By any objective standard, Moorlach’s investment in Edison was both prudent and in accordance with Orange County’s investment guidelines that he helped develop in the wake of the 1994 bankruptcy. Utilities in general, and Edison in particular, have consistently ranked among the most solid and conservative investments. Your readers should be very cautious in jumping to erroneous conclusions on these investments. Edison has not defaulted on the notes, is current on its interest payments and promises to repay the invested principal at maturity without delay. The current situation is a far cry from Bob Citron’s debacle of 1994. Moorlach’s abilities have restored the county’s financial health. We should be saying to him: “Thank you.”
On the opposite page, the OC Register’s lead editorial was titled “Keeping track of taxpayers’ funds.” The piece gives a detailed description of the activities to date, focusing on Supervisor Spitzer’s prosecutorial style versus reality. Here are a few paragraphs, including the closing seven:
We’d caution county residents, and those worried about the county’s educational investment fund, to stay calm. No money has been lost and the treasurer did nothing inappropriate. His latest action – setting up an ad hoc committee of Edison creditors to collect funds in the event of a bankruptcy—is proactive, and the treasurer’s office has been forth-right about its decisions.
Why the fuss?
“More than anything it’s the irony that it’s happening to me,” Mr. Moorlach said. “Here’s a guy who predicted the bankruptcy and now he has a problem investment.”
Mr. Spitzer said he is concerned about systemic problems that he would like to see corrected.
We welcome newfound scrutiny and debate over county investments. It’s certainly within a board member’s purview to question these investments and hold them up to a bright light.

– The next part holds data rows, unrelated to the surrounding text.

Lemma visited_step c id k c' m s' :
  visited c id k c' -> single_type_managers c' !! k = Some m -> same_conf (co_pool c') (ms_pool s') ->
  same_mgr m (ms_mgr s') -> (forall id', id' <> id -> blocks_of (ms_mgr s') id' = blocks_of m id') ->
  visited c id (S k)
    (set_managers (<[k := ms_mgr s']> (single_type_managers c')) (set_pool (ms_pool s') c')).
Proof.
  intros [Hs Hr Ho] Hk Hc Hm Hb. split.
  - etransitivity; [exact Hs|]. by eapply same_shape_update.
  - intros i Hi. cbn. rewrite list_lookup_insert_ne by lia. apply Hr. lia.
  - intros i id' Hne. rewrite <-Ho by done. unfold group_blocks. cbn.
    destruct (decide (i = k)) as [->|Hik].
    + rewrite list_lookup_insert_eq, Hk by (by eapply lookup_lt_Some). by apply Hb.
    + by rewrite list_lookup_insert_ne.
Qed.

Lemma visited_manager c id k c' :
  visited c id k c' -> k < length (single_type_managers c) ->
  exists m, single_type_managers c !! k = Some m /\ single_type_managers c' !! k = Some m.
Proof.
  intros Hv Hk. destruct (lookup_lt_is_Some_2 _ _ Hk) as [m Hm]. exists m.
  split; [done|]. by rewrite (vi_rest _ _ _ _ Hv).
Qed.

Lemma group_blocks_insert c k m p i id :
  k < length (single_type_managers c) ->
  group_blocks (set_managers (<[k := m]> (single_type_managers c)) (set_pool p c)) i id =
  if decide (i = k) then blocks_of m id else group_blocks c i id.
Proof.
  intros Hk. unfold group_blocks. cbn. case_decide as Hik.
  - subst. by rewrite list_lookup_insert_eq.
  - by rewrite list_lookup_insert_ne.
Qed.

Lemma same_shape_length c c' :
  same_shape c c' -> length (single_type_managers c') = length (single_type_managers c).
Proof. intros (_ & _ & _ & H). symmetry. by apply Forall2_length in H. Qed.

(** ** [remove_skipped_blocks] *)

(** The table of group [i] when the blocks before the window are null. *)
Definition pruned (c : Coordinator) (i : nat) (id : string) (n : nat) : list bref :=
  match single_type_managers c !! i with
  | Some m => let k := num_skipped m id n in replicate k (Blk 0) ++ drop k (blocks_of m id)
  | None => []
  end.

(** The tables are in the shape [remove_skipped_blocks] relies on. *)
Definition skip_ready (c : Coordinator) (id : string) (n : nat) : Prop :=
  forall i m, single_type_managers c !! i = Some m ->
    null_prefix (blocks_of m id) /\ num_skipped m id n <= length (blocks_of m id).
(** ** Taking the computed blocks and new ones *)

(** The coordinator after the blocks [new] and the fresh blocks [nb] were given to request [id]. *)
Record granted (c : Coordinator) (id : string) (n enc : nat) (new nb : KVCacheBlocks) (c' : Coordinator) : Prop := {
  gr_len : length nb = length (single_type_managers c);
  gr_inv : exists fl', coord_inv no_ref fl' c';
  gr_shape : same_shape c c';
  gr_table : forall i, i < length (single_type_managers c) ->
    group_blocks c' i id = group_blocks c i id ++ default [] (new !! i) ++ default [] (nb !! i);
  gr_other : forall i id', id' <> id -> group_blocks c' i id' = group_blocks c i id';
  gr_slots : forall i m, single_type_managers c !! i = Some m ->
    (required_blocks m (asked m n enc) <= Z.of_nat (length (group_blocks c' i id)))%Z;
  gr_num : forall i, i < length (single_type_managers c) ->
    num_cached_block <$> single_type_managers c' !! i = saved_group c id new i;
  gr_nodup : NoDup (concat nb);
  gr_fresh : forall b, b ∈ concat nb -> b <> Blk 0 /\ b ∉ concat new /\ forall i id', b ∉ group_blocks c i id';
  gr_hash : forall b, hashc (co_pool c') b =
    if decide (enable_caching (co_pool c) = true /\ b ∈ concat nb) then None else hashc (co_pool c) b
}.

Lemma total_refs_elem c i id b : b ∈ group_blocks c i id -> 0 < total_refs b (single_type_managers c).
Proof.
  unfold group_blocks, total_refs. destruct (single_type_managers c !! i) as [m|] eqn:Hm; [|by rewrite elem_of_nil].
  unfold blocks_of. destruct (req_to_blocks m !! id) as [l|] eqn:Hl; simpl; [|by rewrite elem_of_nil]. intros Hb.
  pose proof (sum_list_with_elem (fun m => occ_refs b (req_to_blocks m)) _ _ _ Hm). cbn in *.
  assert (0 < occ_refs b (req_to_blocks m)); [|lia]. apply occ_pos, elem_of_refs. eauto.
Qed.

(** A free block is in no table. *)
Lemma free_not_in_table fl c b i id : coord_inv no_ref fl c -> b ∈ fl -> b ∉ group_blocks c i id.
Proof.
  intros Hc (Hin & H0 & Hr)%(po_free _ _ (ci_pool _ _ _ Hc)) Hb%total_refs_elem.
  rewrite (ci_refs _ _ _ Hc b Hin H0) in Hr. unfold no_ref in Hr. lia.
Qed.

Lemma any_block_nil (new : KVCacheBlocks) : concat new = [] -> any_block new = false.
Proof.
  induction new as [|g new IH]; [done|]. simpl. intros [-> Hn]%app_nil. simpl. by apply IH.
Qed.

(** [touch], or nothing when there are no computed blocks and caching is off. *)
Lemma co_take_spec fl c (caching : bool) new E :
  coord_inv no_ref fl c -> (forall b, b ∈ concat new -> in_pool (co_pool c) b) ->
  (caching = false -> concat new = []) ->
  wp (if caching then co_on_pool (touch new) else assertM (negb (any_block new))) (fun _ c' =>
    coord_inv (occs (concat new)) (filter (fun b => b ∉ concat new) fl) c' /\
    single_type_managers c' = single_type_managers c /\ co_class c' = co_class c /\
    co_use_eagle c' = co_use_eagle c /\ same_conf (co_pool c) (co_pool c') /\
    (forall b, hashc (co_pool c') b = hashc (co_pool c) b)) E c.
Proof.
  intros Hc Hin Hno. destruct caching; [by apply co_touch_spec|].
  specialize (Hno eq_refl). rewrite (any_block_nil _ Hno). apply wp_assertM; [done|]. rewrite Hno.
  rewrite filter_all by (intros; apply not_elem_of_nil). split_and!; try done.
Qed.

Lemma same_shape_managers c c' :
  single_type_managers c' = single_type_managers c -> co_class c' = co_class c ->
  co_use_eagle c' = co_use_eagle c -> same_conf (co_pool c) (co_pool c') -> same_shape c c'.
Proof. intros H1 H2 H3 H4. split; [done|]. rewrite H1. by split_and!. Qed.

Lemma group_blocks_managers c c' i id :
  single_type_managers c' = single_type_managers c -> group_blocks c' i id = group_blocks c i id.
Proof. unfold group_blocks. by intros ->. Qed.

(** The computed blocks and the request can be combined: the part of [slots_ready] the grant uses. *)
Record grant_ready (c : Coordinator) (caching : bool) (id : string) (n enc : nat) (new : KVCacheBlocks) : Prop := {
  ga_len : length new = length (single_type_managers c);
  ga_pool : forall b, b ∈ concat new -> in_pool (co_pool c) b;
  ga_once : forall b, b ∈ concat new -> b <> Blk 0 -> occ b (concat new) = 1;
  ga_save : forall i m ni, single_type_managers c !! i = Some m -> new !! i = Some ni -> save_ready m id ni;
  ga_caching : caching = false -> concat new = [];
  ga_sign : uniform_sign (deficit c id n enc new) (length (single_type_managers c))
}.

Lemma co_grant fl c caching id n enc new :
  coord_inv no_ref fl c -> grant_ready c caching id n enc new ->
  (total_need c id n enc new <= Z.of_nat (length fl))%Z ->
  exists c2 c3 nb c4,
    (if caching then co_on_pool (touch new) else assertM (negb (any_block new))) c = (Ok tt, c2) /\
    co_save_new_computed_blocks id new c2 = (Ok tt, c3) /\
    co_allocate_new_blocks id n enc c3 = (Ok nb, c4) /\ granted c id n enc new nb c4.
Proof.
  intros Hc [G1 G2 G3 G4 G5 G6] Hfits.
  destruct (wp_noexc_run _ _ _ (co_take_spec fl c caching new noexc Hc G2 G5))
    as ([] & c2 & Hrun2 & Hc2 & M2 & K2 & U2 & C2 & H2).
  pose proof (same_shape_managers _ _ M2 K2 U2 C2) as S2.
  assert (Hsv : save_all_ready c2 id new).
  { split; [by rewrite M2|]. intros i m ni Hm Hni. rewrite M2 in Hm. split_and!.
    - by eapply G4.
    - intros b Hb. apply (in_pool_conf _ _ _ C2), G2. by eapply concat_elem.
    - intros b Hb H0. pose proof (concat_occ new i ni b Hni). rewrite (G3 b) in H by (by eauto using concat_elem).
      apply occ_pos in Hb. lia. }
  destruct (wp_noexc_run _ _ _ (co_save_spec _ c2 id new noexc Hc2 Hsv))
    as ([] & c3 & Hrun3 & P3 & Hc3 & V3 & T3 & N3).
  rewrite M2 in T3, N3, V3.
  assert (S3 : same_shape c c3) by (etransitivity; [exact S2|apply (vi_shape _ _ _ _ V3)]).
  assert (T3' : forall i, i < length (single_type_managers c) ->
    group_blocks c3 i id = group_blocks c i id ++ default [] (new !! i)).
  { intros i Hi. rewrite T3 by done. by rewrite (group_blocks_managers _ _ _ _ M2). }
  set (N := length (single_type_managers c)) in *.
  assert (Hmiss : forall i, i < N -> group_missing c3 id n enc i = Z.to_nat (deficit c id n enc new i)).
  { intros i Hi. apply missing_deficit; [done|done|]. rewrite T3' by done. by rewrite length_app. }
  pose proof (same_shape_length _ _ S3) as L3. fold N in L3.
  assert (Hroom : sumn (group_missing c3 id n enc) N <= length (filter (fun b => b ∉ concat new) fl)).
  { apply (sum_missing (deficit c id n enc new)); [done|done|].
    pose proof (touched_free _ _ (concat new) (ci_pool _ _ _ Hc) G2 G3). unfold total_need in Hfits.
    fold N in Hfits. lia. }
  rewrite <-L3 in Hroom.
  destruct (wp_noexc_run _ _ _ (co_allocate_spec _ _ c3 id n enc noexc Hc3 Hroom))
    as (nb & c4 & Hrun4 & L4 & F4 & Hc4 & V4 & T4 & N4 & H4).
  rewrite L3 in L4, V4.
  assert (Htab : forall i, i < N ->
    group_blocks c4 i id = group_blocks c i id ++ default [] (new !! i) ++ default [] (nb !! i) /\
    length (default [] (nb !! i)) = Z.to_nat (deficit c id n enc new i)).
  { intros i Hi. destruct (lookup_lt_is_Some_2 nb i ltac:(lia)) as [ni Hni].
    destruct (T4 i ni Hni) as [E1 E2]. rewrite Hni. change (default [] (Some ni)) with ni. rewrite E1, E2, T3', <-app_assoc by done.
    by rewrite Hmiss. }
  exists c2, c3, nb, c4. split_and!; [done..|]. split.
  - done.
  - by eexists.
  - etransitivity; [exact S3|apply (vi_shape _ _ _ _ V4)].
  - intros i Hi. by apply Htab.
  - intros i id' Hne. rewrite (vi_other _ _ _ _ V4), (vi_other _ _ _ _ V3) by done.
    by apply group_blocks_managers.
  - intros i m Hm. pose proof (lookup_lt_Some _ _ _ Hm) as Hi. fold N in Hi. destruct (Htab i Hi) as [-> Hl].
    rewrite !length_app, Hl. unfold deficit. rewrite Hm, (group_blocks_lookup _ _ _ _ Hm). lia.
  - intros i Hi. rewrite N4, N3 by done. unfold saved_group. by rewrite M2.
  - pose proof (fr_nodup _ _ (po_queue _ _ (po_core _ _ (ci_pool _ _ _ Hc3)))) as Hnd.
    rewrite F4 in Hnd. by apply NoDup_app in Hnd as (? & _ & _).
  - intros b Hb.
    assert (b ∈ filter (fun b => b ∉ concat new) fl) as Hbf by (rewrite F4; apply elem_of_app; by left).
    apply list_elem_of_filter in Hbf as [Hnn Hfl]. split_and!; [|done|].
    + by apply (po_free _ _ (ci_pool _ _ _ Hc)) in Hfl as (_ & ? & _).
    + intros i id'. by eapply free_not_in_table.
  - intros b. rewrite H4, P3, H2. destruct C2 as (_ & -> & _). done.
Qed.

(** ** Publishing the full blocks *)

(** The blocks of group [i] without a hash once [new] is in the table pruned for [comp] tokens. *)
Definition unpublished (c : Coordinator) (id : string) (comp : nat) (new : KVCacheBlocks) (i : nat) : list bref :=
  match single_type_managers c !! i with
  | Some m =>
      match saved_num m id (default [] (new !! i)) !! id with
      | Some nc => drop nc (pruned c i id comp ++ default [] (new !! i))
      | None => []
      end
  | None => []
  end.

Could the treasurer’s office have thought twice in September about Edison, given the unfolding events? Probably.
Could investment officers have foreseen at that point Stage Three alerts and rolling blackouts? Probably not.
In this case, until we see evidence that the county treasurer’s office knowingly acted in ways that put county dollars at unusual risk – beyond what can happen in the stock market – or made investment decisions outside their legal restrictions, we won’t hit the panic button.